Supplied entries Block Start
Lemma removed_discount_never_applied_witness :
  exists db',
    remove "d20" Scenario.dbTwo = (Ok tt, db') /\
    forall ads a,
      r_appliedDiscounts
        (ProductsService.calculateProductPricing db' Scenario.now Scenario.cable)
        = Some ads ->
      In a ads -> a_id a <> "d20".
Proof.
  destruct (removed_discount_never_applied "d20" Scenario.dbTwo Scenario.summer20)
    as (db' & Hr & _ & _ & Hnever).
  - simpl. repeat constructor; simpl; intuition discriminate.
  - reflexivity.
  - exists db'. split; [exact Hr|]. apply Hnever.
Defined.

(** *** Linking *)








End ManagementMore.

(** ** Pagination *)

Module PaginationFacts.
Local Open Scope Z_scope.

(** [Math.ceil(total / limit)] is the least number of pages of [limit]
    items that hold [total] items. *)
Lemma totalPages_bounds limit total :
  0 < limit ->
  (Qceiling (inject_Z total / inject_Z limit) - 1) * limit < total
    <= Qceiling (inject_Z total / inject_Z limit) * limit.
Proof.
  intro Hl.
  set (x := (inject_Z total / inject_Z limit)%Q).
  assert (HL : (inject_Z 0 < inject_Z limit)%Q) by (rewrite <- Zlt_Qlt; exact Hl).
  change (inject_Z 0) with 0%Q in HL.
  assert (Hx : (x * inject_Z limit == inject_Z total)%Q).
  { unfold x. field. intro E. rewrite E in HL. discriminate HL. }
  pose proof (Qle_ceiling x) as Hup.
  pose proof (Qceiling_lt x) as Hlow.
  split.
  - rewrite Zlt_Qlt, inject_Z_mult, <- Hx.
    apply Qmult_lt_compat_r; assumption.
  - rewrite Zle_Qle, inject_Z_mult, <- Hx.
    apply Qmult_le_compat_r; [assumption|]. apply Qlt_le_weak, HL.
Qed.

(** X21.  For a positive [limit] and a count [total], the [meta] of a page
    is consistent: [totalPages] is the least number of pages that hold
    [total] items (0 for an empty result), [hasNextPage] is set exactly on
    the pages before the last, and [hasPrevPage] exactly on the pages after
    the first. *)
Theorem meta_consistent page limit total :
  0 < limit -> 0 <= total ->
  (m_totalPages (Pagination.meta page limit total) - 1) * limit < total
    <= m_totalPages (Pagination.meta page limit total) * limit /\
  (total = 0 -> m_totalPages (Pagination.meta page limit total) = 0) /\
  (m_hasNextPage (Pagination.meta page limit total) = true <->
     page < m_totalPages (Pagination.meta page limit total)) /\
  (m_hasPrevPage (Pagination.meta page limit total) = true <-> 1 < page).
Proof.
  intros Hl Ht. cbn [Pagination.meta m_totalPages m_hasNextPage m_hasPrevPage].
  pose proof (totalPages_bounds limit total Hl) as [Hlow Hup].
  set (c := Qceiling (inject_Z total / inject_Z limit)) in *.
  repeat split.
  - exact Hlow.
  - exact Hup.
  - intros ->. nia.
  - intro H. apply Z.ltb_lt in H. nia.
  - intro H. apply Z.ltb_lt. nia.
  - intro H. apply Z.gtb_lt in H. lia.
  - intro H. apply Z.gtb_lt. lia.
Qed.

Lemma meta_consistent_witness :
  m_totalPages (Pagination.meta 3 10 25) = 3 /\
  m_hasNextPage (Pagination.meta 2 10 25) = true /\
  m_hasNextPage (Pagination.meta 3 10 25) = false.
Proof.
  destruct (meta_consistent 3 10 25) as ((Hlow & Hup) & _ & Hnext3 & _); [lia|lia|].
  destruct (meta_consistent 2 10 25) as (_ & _ & Hnext2 & _); [lia|lia|].
  assert (E : m_totalPages (Pagination.meta 3 10 25) = 3) by lia.
  assert (E2 : m_totalPages (Pagination.meta 2 10 25) = 3) by exact E.
  split; [exact E|]. split.
  - apply Hnext2. rewrite E2. lia.
  - apply Bool.not_true_is_false. intro Hb.
    apply Hnext3 in Hb. rewrite E in Hb. lia.
Defined.

Section Paging.
Context {T : Type} (sort : list T -> list T).
Hypothesis sort_length : forall l, List.length (sort l) = List.length l.

Lemma page_length filter page limit coll :
  1 <= page -> 1 <= limit ->
  Z.of_nat (List.length (fst (Pagination.findWithPagination sort filter page limit coll)))
  = Z.max 0 (Z.min limit
               (snd (Pagination.findWithPagination sort filter page limit coll)
                - (page - 1) * limit)).
Proof.
  intros Hp Hl. unfold Pagination.findWithPagination. cbn [fst snd].
  rewrite length_firstn, length_skipn, sort_length.
  set (n := List.length (List.filter filter coll)). nia.
Qed.

(** X22.  A page of [findWithPagination] holds the items of its slice and no
    more: with [total] matching documents, page [page] of size [limit] has
    [min(limit, total - (page-1)*limit)] items, none when that is negative.
    So a page is non-empty exactly up to [totalPages], and [hasNextPage] of
    the [meta] tells whether the next page has an item. *)
Theorem page_contents filter page limit coll :
  1 <= page -> 1 <= limit ->
  let data := fst (Pagination.findWithPagination sort filter page limit coll) in
  let total := snd (Pagination.findWithPagination sort filter page limit coll) in
  let next := fst (Pagination.findWithPagination sort filter (page + 1) limit coll) in
  total = Z.of_nat (List.length (List.filter filter coll)) /\
  Z.of_nat (List.length data) = Z.max 0 (Z.min limit (total - (page - 1) * limit)) /\
  (data <> [] <-> page <= m_totalPages (Pagination.meta page limit total)) /\
  (m_hasNextPage (Pagination.meta page limit total) = true <-> next <> []).
Proof.
  intros Hp Hl data total next.
  assert (Htotal : total = Z.of_nat (List.length (List.filter filter coll)))
    by reflexivity.
  assert (Hnn : 0 <= total) by (rewrite Htotal; lia).
  pose proof (page_length filter page limit coll Hp Hl) as Hlen.
  pose proof (page_length filter (page + 1) limit coll ltac:(lia) Hl) as Hlen'.
  fold data total in Hlen. fold next in Hlen'.
  change (snd (Pagination.findWithPagination sort filter (page + 1) limit coll))
    with total in Hlen'.
  pose proof (totalPages_bounds limit total ltac:(lia)) as [Hlow Hup].
  assert (Hnext : m_hasNextPage (Pagination.meta page limit total) = true <->
                  page * limit < total) by apply Z.ltb_lt.
  change (Qceiling (inject_Z total / inject_Z limit))
    with (m_totalPages (Pagination.meta page limit total)) in Hlow, Hup.
  set (c := m_totalPages (Pagination.meta page limit total)) in *.
  assert (Hne : forall l : list T, l <> [] <-> 0 < Z.of_nat (List.length l)).
  { intros [|a l]; simpl; split; intro H; try lia; try congruence. }
  split; [exact Htotal|]. split; [exact Hlen|]. split.
  - rewrite Hne, Hlen. split; intro H; nia.
  - rewrite Hnext, Hne, Hlen'. split; intro H; nia.
Qed.
End Paging.
(** A line of [n] tokens. *)
Definition line_of (n : nat) : string :=
  (String.concat " " (replicate n "1") ++ String "010" EmptyString)%string.

(** The number of line pairs that a loader reads when [n] are there. *)
Definition read_count (max_size : option Z) (n : nat) : nat :=
  match max_size with
  | None => n
  | Some m => if m =? 0 then n else Nat.min n (Z.to_nat m)
  end.

(** A file that is not empty and whose last line has no line feed. *)
Fixpoint unterminated (s : string) : bool :=
  match s with
  | EmptyString => false
  | String c s' =>
      match s' with
      | EmptyString => negb (Ascii.eqb c "010")
      | String _ _ => unterminated s'
      end
  end.

(** A token among the first [n] of a line is not an integer. *)
Definition bad_token_within (n : nat) (line : string) : Prop :=
  exists tok, In tok (take n (Py.split line)) /\ raises (Py.int tok).

(** The flat loader's reading of a line pair, on the pair. *)
Definition flat_pair (EOS_ID : Z) (truncate_in truncate_out : nat)
    (lines : string * string) : result Seq2Seq.example :=
  Seq2Seq.read_pair EOS_ID truncate_in truncate_out lines.1 lines.2.

(** A sentence row: the length of its body first, then the body, of at
    most [max_sent] tokens, then zeros up to [max_sent]. *)
Definition padded_row (max_sent : nat) (row : list Z) : Prop :=
  exists body,
    (length body <= max_sent)%nat
    /\ row = Z.of_nat (length body) :: body
             ++ replicate (max_sent - length body) 0.


(** The hierarchical loader's reading of a line pair, on the pair. *)
Definition hierarchical_pair (EOS_ID : Z) (max_sent : nat)
    (lines : string * string) : result Seq3Seq.example :=
  Seq3Seq.read_article EOS_ID max_sent lines.1 lines.2.

(** An article that does not parse: a token of one of the sentences of the
    source line, or a token of the target line, is not an integer. *)
Definition bad_article (EOS_ID : Z) (source target : string) : Prop :=
  (exists piece tok,
      In piece (Py.split_sep_from (String " " (Py.str EOS_ID ++ " ")) O
                  EmptyString source)
      /\ In tok (Py.split piece) /\ raises (Py.int tok))
  \/ (exists tok, In tok (Py.split target) /\ raises (Py.int tok)).

(** The multiples of ten among the [n] numbers that follow [c], in
    order. *)
Definition tenth_steps (c : Z) (n : nat) : list Z :=
  List.filter (fun x => x mod 10 =? 0)
    (map (fun j => c + Z.of_nat j + 1) (seq 0 n)).

(** The learning rate that [lr_decay_and_set] sets at an epoch past
    [decay_start]. *)
Definition scheduled_rate (learning_rate learning_decay : float)
    (decay_start : Z) (py_pow : float -> Z -> float) (epoch : Z) : float :=
  LSTM.float32
    (PrimFloat.mul learning_rate
       (py_pow learning_decay (epoch - decay_start))).

(** The variables of the loop as [train] sets them before the first turn,
    for a model with the given learning rate and global step. *)
Definition loop_start (learning_rate : float) (global_step : Z)
  : Train.loop_state :=
  {| Train.model := {| Train.learning_rate := learning_rate;
                       Train.global_step := global_step;
                       Train.decay_runs := 0;
                       Train.saved_at := [] |};
     Train.loss := 0%float;
     Train.current_step := 0;
     Train.previous_losses := [];
     Train.reported := [] |}.

(** The number of examples of a data set. *)
Definition examples_in {A : Type} (data : list (list A)) : nat :=
  sum_list (map length data).

(** * Properties *)

(** ** The least index that passes a test *)

Section LeastIndex.

Lemma fold_min_spec (l : list nat) (x : nat) :
  let m := fold_left (fun m y => if (y <? m)%nat then y else m) l x in
  (m = x \/ In m l) /\ (m <= x)%nat /\ (forall y, In y l -> (m <= y)%nat).
Proof.
  revert x. induction l as [|a l IH]; intros x; simpl.
  - split; [by left|]. split; [lia|]. intros y [].
  - destruct (IH (if (a <? x)%nat then a else x)) as (Hin & Hle & Hall).
    destruct (Nat.ltb_spec a x) as [Hax|Hax].
    + split; [destruct Hin as [->|Hin]; auto|].
      split; [lia|]. intros y [<-|Hy]; [lia|auto].
    + split; [destruct Hin as [->|Hin]; auto|].
      split; [lia|]. intros y [<-|Hy]; [lia|auto].
Qed.

Lemma min_spec (l : list nat) (m : nat) :
  Py.min l = Ok m -> In m l /\ forall y, In y l -> (m <= y)%nat.
Proof.
  destruct l as [|x l]; simpl; [discriminate|].
  intros [= <-].
  destruct (fold_min_spec l x) as (Hin & Hle & Hall).
  split.
  - destruct Hin as [->|Hin]; auto.
  - intros y [<-|Hy]; auto.
Qed.

Lemma min_nonempty (l : list nat) : l <> [] -> exists m, Py.min l = Ok m.
Proof. destruct l; [congruence|]. intros _. simpl. eauto. Qed.

(** [min] over the indices below [n] that pass [p] is the least of
    them, and fails exactly when there is none. *)
Lemma min_filter_some (p : nat -> bool) (n k : nat) :
  (k < n)%nat -> p k = true ->
  exists i, Py.min (List.filter p (seq 0 n)) = Ok i
            /\ (i < n)%nat /\ p i = true
            /\ forall j, (j < i)%nat -> p j = false.
Proof.
  intros Hk Hp.
  destruct (min_nonempty (List.filter p (seq 0 n))) as [i Hi].
  { intros Hnil. assert (In k (List.filter p (seq 0 n))) as Hin.
    { apply filter_In. split; [apply in_seq; lia|done]. }
    rewrite Hnil in Hin. destruct Hin. }
  exists i. split; [done|].
  apply min_spec in Hi as [Hin Hleast].
  apply filter_In in Hin as [Hin Hpi]. apply in_seq in Hin.
  split; [lia|]. split; [done|].
  intros j Hj. destruct (p j) eqn:Hpj; [|done].
  assert (In j (List.filter p (seq 0 n))) as Hjin.
  { apply filter_In. split; [apply in_seq; lia|done]. }
  apply Hleast in Hjin. lia.
Qed.

Lemma min_filter_none (p : nat -> bool) (n : nat) :
  (forall j, (j < n)%nat -> p j = false) ->
  Py.min (List.filter p (seq 0 n)) = Raise ValueError.
Proof.
  intros Hnone.
  assert (List.filter p (seq 0 n) = []) as ->; [|done].
  destruct (List.filter p (seq 0 n)) as [|x l] eqn:E; [done|].
  assert (In x (List.filter p (seq 0 n))) as Hin by (rewrite E; by left).
  apply filter_In in Hin as [Hin Hp]. apply in_seq in Hin.
  rewrite Hnone in Hp; [done|lia].
Qed.

End LeastIndex.

(** ** The bucket of a random draw *)

(** C3. For a draw [r] in [[0,1)] and a bucket scale whose last entry is
    [1.0], the training loop selects a bucket, and it is the smallest index
    whose cumulative fraction is strictly greater than [r]; for the scale
    [[0.3, 1.0]] and the draw [0.5] it is bucket 1. *)
Theorem choose_bucket_least_above (scale : list float) (r : float) :
  PrimFloat.leb 0 r = true ->
  PrimFloat.ltb r 1 = true ->
  last scale = Some 1%float ->
  (exists i s,
      Train.choose_bucket scale r = Ok i
      /\ scale !! i = Some s /\ PrimFloat.ltb r s = true
      /\ forall j t, (j < i)%nat -> scale !! j = Some t ->
                     PrimFloat.ltb r t = false)
  /\ Train.choose_bucket [0.3; 1.0]%float 0.5%float = Ok 1%nat.
Proof.
  intros _ Hr Hlast. split; [|by vm_compute].
  unfold Train.choose_bucket, Train.above.
  set (p := fun i => match scale !! i with
                     | Some s => PrimFloat.ltb r s
                     | None => false
                     end).
  assert (exists k, (k < length scale)%nat /\ p k = true) as (k & Hk & Hpk).
  { exists (Nat.pred (length scale)).
    rewrite last_lookup in Hlast.
    assert (0 < length scale)%nat.
    { destruct scale; simpl in *; [done|lia]. }
    split; [lia|]. unfold p. by rewrite Hlast. }
  destruct (min_filter_some p _ k Hk Hpk) as (i & Hmin & Hi & Hpi & Hleast).
  unfold p in Hpi. destruct (scale !! i) as [s|] eqn:Hs; [|done].
  exists i, s. repeat split; try done.
  intros j t Hj Ht. specialize (Hleast j Hj). unfold p in Hleast.
  by rewrite Ht in Hleast.
Qed.

Lemma choose_bucket_least_above_witness :
  exists i s,
    Train.choose_bucket [0.25; 0.75; 1.0]%float 0.5%float = Ok i
    /\ [0.25; 0.75; 1.0]%float !! i = Some s /\ PrimFloat.ltb 0.5 s = true
    /\ forall j t, (j < i)%nat -> [0.25; 0.75; 1.0]%float !! j = Some t ->
                   PrimFloat.ltb 0.5 t = false.
Proof.
  apply (choose_bucket_least_above [0.25; 0.75; 1.0]%float 0.5%float);
    reflexivity.
Defined.

(** ** The bucket of an input to decode *)

(** C7. The hierarchical decode driver picks, for an input of [n] tokens,
    the smallest-index bucket whose source capacity is strictly greater
    than [n]; when [n] is at least the largest source capacity (20 for the
    buckets in use) no bucket is selected and the choice raises. *)
Theorem bucket_of_least_roomy (token_ids : list Z) :
  (forall b cap,
      Seq3Seq._buckets !! b = Some cap ->
      (length token_ids < cap.1)%nat ->
      exists i capi,
        Decode.bucket_of Seq3Seq._buckets token_ids = Ok i
        /\ Seq3Seq._buckets !! i = Some capi
        /\ (length token_ids < capi.1)%nat
        /\ forall j capj, (j < i)%nat -> Seq3Seq._buckets !! j = Some capj ->
                          (capj.1 <= length token_ids)%nat)
  /\ ((forall b cap, Seq3Seq._buckets !! b = Some cap ->
                     (cap.1 <= length token_ids)%nat) ->
      Decode.bucket_of Seq3Seq._buckets token_ids = Raise ValueError)
  /\ ((20 <= length token_ids)%nat ->
      Decode.bucket_of Seq3Seq._buckets token_ids = Raise ValueError).
Proof.
  set (n := length token_ids).
  set (p := fun b => match Seq3Seq._buckets !! b with
                     | Some bucket => (n <? bucket.1)%nat
                     | None => false
                     end).
  assert ((forall j, (j < length Seq3Seq._buckets)%nat -> p j = false) ->
          Decode.bucket_of Seq3Seq._buckets token_ids = Raise ValueError)
    as Hnone.
  { intros H. by apply min_filter_none. }
  split; [|split].
  - intros b cap Hb Hlt.
    assert (b < length Seq3Seq._buckets)%nat as Hlen
        by (eapply lookup_lt_Some; eauto).
    assert (p b = true) as Hpb.
    { unfold p. rewrite Hb. by apply Nat.ltb_lt. }
    destruct (min_filter_some p _ b Hlen Hpb)
      as (i & Hmin & Hi & Hpi & Hleast).
    unfold p in Hpi.
    destruct (Seq3Seq._buckets !! i) as [capi|] eqn:Hci; [|done].
    exists i, capi. split; [done|]. split; [done|].
    split; [by apply Nat.ltb_lt|].
    intros j capj Hj Hcj. specialize (Hleast j Hj).
    unfold p in Hleast. rewrite Hcj in Hleast.
    by apply Nat.ltb_ge.
  - intros Hall. apply Hnone. intros j Hj. unfold p.
    destruct (Seq3Seq._buckets !! j) as [cap|] eqn:Hc; [|done].
    apply Nat.ltb_ge. eauto.
  - intros H20. apply Hnone. intros j Hj. unfold p.
    simpl in Hj.
    do 6 (destruct j as [|j]; [simpl; apply Nat.ltb_ge; fold n; lia|]).
    lia.
Qed.

(** ** Cutting the outputs at the end-of-sequence id *)

Section CutAtEos.

Variable EOS_ID : Z.

Lemma index_first (l : list Z) (k : nat) :
  l !! k = Some EOS_ID ->
  (forall j, (j < k)%nat -> l !! j <> Some EOS_ID) ->
  Py.contains EOS_ID l = true /\ Py.index EOS_ID l = Ok k.
Proof.
  revert k. induction l as [|y l IH]; intros k Hk Hfirst; [done|].
  simpl. destruct (Z.eqb_spec y EOS_ID) as [->|Hne].
  - split; [done|]. destruct k as [|k]; [done|].
    exfalso. apply (Hfirst O); [lia|done].
  - destruct k as [|k]; [simpl in Hk; congruence|].
    destruct (IH k) as [Hc Hi]; [done| |].
    + intros j Hj. apply (Hfirst (S j)). lia.
    + simpl. by rewrite Hc, Hi.
Qed.

Lemma contains_absent (l : list Z) :
  ~ In EOS_ID l -> Py.contains EOS_ID l = false.
Proof.
  induction l as [|y l IH]; [done|]. simpl. intros Hnot.
  destruct (Z.eqb_spec y EOS_ID) as [->|Hne]; [tauto|]. apply IH. tauto.
Qed.

Lemma cut_at_first (l : list Z) (k : nat) :
  l !! k = Some EOS_ID ->
  (forall j, (j < k)%nat -> l !! j <> Some EOS_ID) ->
  Decode.cut_at_eos EOS_ID l = Ok (take k l).
Proof.
  intros Hk Hfirst. unfold Decode.cut_at_eos.
  destruct (index_first l k Hk Hfirst) as [-> ->]. done.
Qed.

Lemma cut_without (l : list Z) :
  ~ In EOS_ID l -> Decode.cut_at_eos EOS_ID l = Ok l.
Proof.
  intros Hnot. unfold Decode.cut_at_eos. by rewrite contains_absent.
Qed.

End CutAtEos.

(** C5. When the decoded outputs hold the end-of-sequence id, first at
    position [k], the decode driver keeps exactly their first [k] tokens;
    outputs without it are kept whole. This holds of the truncation itself
    and of the decoding of an article that has a bucket. *)
Theorem decode_cuts_at_first_eos (EOS_ID : Z) (outputs : list Z) :
  (forall k,
      outputs !! k = Some EOS_ID ->
      (forall j, (j < k)%nat -> outputs !! j <> Some EOS_ID) ->
      Decode.cut_at_eos EOS_ID outputs = Ok (take k outputs)
      /\ length (take k outputs) = k)
  /\ (~ In EOS_ID outputs -> Decode.cut_at_eos EOS_ID outputs = Ok outputs)
  /\ (forall greedy token_ids bucket_id,
        Decode.bucket_of Seq3Seq._buckets token_ids = Ok bucket_id ->
        greedy bucket_id token_ids = outputs ->
        (forall k,
            outputs !! k = Some EOS_ID ->
            (forall j, (j < k)%nat -> outputs !! j <> Some EOS_ID) ->
            Decode.decode_article EOS_ID greedy token_ids
            = Ok (take k outputs))
        /\ (~ In EOS_ID outputs ->
            Decode.decode_article EOS_ID greedy token_ids = Ok outputs)).
Proof.
  split; [|split].
  - intros k Hk Hfirst. split; [by apply cut_at_first|].
    apply length_take_le. apply lookup_lt_Some in Hk. lia.
  - apply cut_without.
  - intros greedy token_ids bucket_id Hb Hg.
    unfold Decode.decode_article. rewrite Hb. simpl. rewrite Hg. split.
    + intros k Hk Hfirst. by apply cut_at_first.
    + apply cut_without.
Qed.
Supplied entries Block End
### Task brief
How many lines in the records above hold the word "Hjin"? Give only the number.

### Expected answer
2